Jack Reacher said...

"Come on in. I'm just finishing up the last cabinet nominee who failed to report a tax problem to the vetting committee in a timely fashion."

Kaptain Krude said...

"Needs more aragula"

Passionate Conservative said...

...and just like that, Joe Biden was never seen again.

Passionate Conservative said...

...somehow, "can't sleep, clowns will eat me..." seems very appropriate here.

Passionate Conservative said...

looks like one of those trailer thingys between Grindhouse flicks

flyovercountry said...

Cake is too good for the clingers. Let them eat fried catfish!

flyovercountry said...

Now look Michelle, we have people that will cook for us, you don't have to make your special corn flake chicken anymore.

dadoctah said...

Smoking cessation tip #17: find another form of oral gratification to replace it.

Submariner said...

"Frog legs?"
Whachootalkinbout, Willis?

molson said...

Mmmmmm. Fried taxpayer. Tastes like chicken.

prince of leaves said...

It wasn't hormone pollution or a virus that finally pushed amphibians into extinction - all it took was millions of emulative Obama cultists witnessing their Messiah eating a plate of froglegs.

prince of leaves said...

Like a scene from "V", Obama gloats "I won", and then peels off the mask to reveal the hideous reptilian alien beneath.

Jay Guevara said...

"You got any greens to go with this?"

Robert said...

Excellent... First the fried chicken, then the eggs and butter! - Julianne Malveaux

http://en.wikipedia.org/wiki/Julianne_Malveaux#Controversy

dub said...

"I will not rest until I find Nicole's killer....nom nom nom"

Oh wait...wrong blackie.


ATDHE

Seoulman (R) said...

This tastes just like my foreign policy - looks tender, has no meat on it and just invites the world to rip its teeth into America. Don't bother giving me the recipe, I already have it.

Seoulman (R) said...

Yum, batter dipped Q-Tip, my favorite

Seoulman (R) said...

You know it tenderizes better if you throw it under a bus first.
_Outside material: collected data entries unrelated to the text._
Lemma generate_config_cases platform_filename (fs : files) :
  let path := String.append PLATFORM_DESCRIPTION_PATH
                (String.append "/" platform_filename) in
  (exists e,
     generate_config yaml_load yaml_dump repr_list platform_filename fs =
       (Raise e, fs) /\
     (fs !! path = None -> e = FileNotFoundError path)) \/
  (exists name config,
     is_Some (fs !! path) /\
     generate_config yaml_load yaml_dump repr_list platform_filename fs =
       (Ok tt,
        <[String.append "config/" (String.append name ".yml") :=
            bytes_of_string warning ++ yaml_dump config]> fs)).
Proof.
  intros path. unfold generate_config. fold path.
  unfold mbind, io_bind, read_file, lift, save_config, store.
  destruct (fs !! path) as [content|] eqn:Hfile.
  - destruct (yaml_load content) as [platform|e].
    + destruct (build_config platform) as [config|e].
      * destruct (getitem config "name") as [name|e].
        -- right. by eexists _, _.
        -- left. exists e. by split.
      * left. exists e. by split.
    + left. exists e. by split.
  - left. eexists. by split.
Qed.

(** X5: [generate_config] writes one file or none. When it succeeds the
    file is under [config/] and starts with the warning line; when it
    raises, be it for a missing platform file, an unreadable document or a
    failing calculation, no file is created or changed. *)
Theorem generate_config_writes_one_file platform_filename (fs : files) :
  let generate := generate_config yaml_load yaml_dump repr_list platform_filename in
  let path := String.append PLATFORM_DESCRIPTION_PATH
                (String.append "/" platform_filename) in
  (fs !! path = None -> generate fs = (Raise (FileNotFoundError path), fs)) /\
  (forall e fs', generate fs = (Raise e, fs') -> fs' = fs) /\
  (forall fs', generate fs = (Ok tt, fs') ->
     exists written dump,
       in_config_directory written /\
       fs' = <[written := bytes_of_string warning ++ dump]> fs).
Proof.
  intros generate path. subst generate.
  destruct (generate_config_cases platform_filename fs)
    as [(e & -> & Hmissing) | (name & config & Hfile & ->)].
  - split; [|split].
    + intros Hnone. by rewrite (Hmissing Hnone).
    + by intros e' fs' [= _ <-].
    + discriminate.
  - split; [|split].
    + intros Hnone. destruct Hfile as [document Hfile].
      unfold path in Hnone. congruence.
    + discriminate.
    + intros fs' [= <-]. eexists _, _. split; [by eexists|reflexivity].
Qed.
Just ask Grandma

Seoulman (R) said...

I don't just support abortion, I recycle the babies too

Rodney Dill said...

"Yeah, I can use ennui in a sentence... I ordered me some chicken ennui ate it."

Rodney Dill said...

"Biden order plain white toast again?"

dub said...

Dude, stop biting the crack pipe.

Rodney Dill said...

"What do I think about the issue of battered women?... Sure beats plain."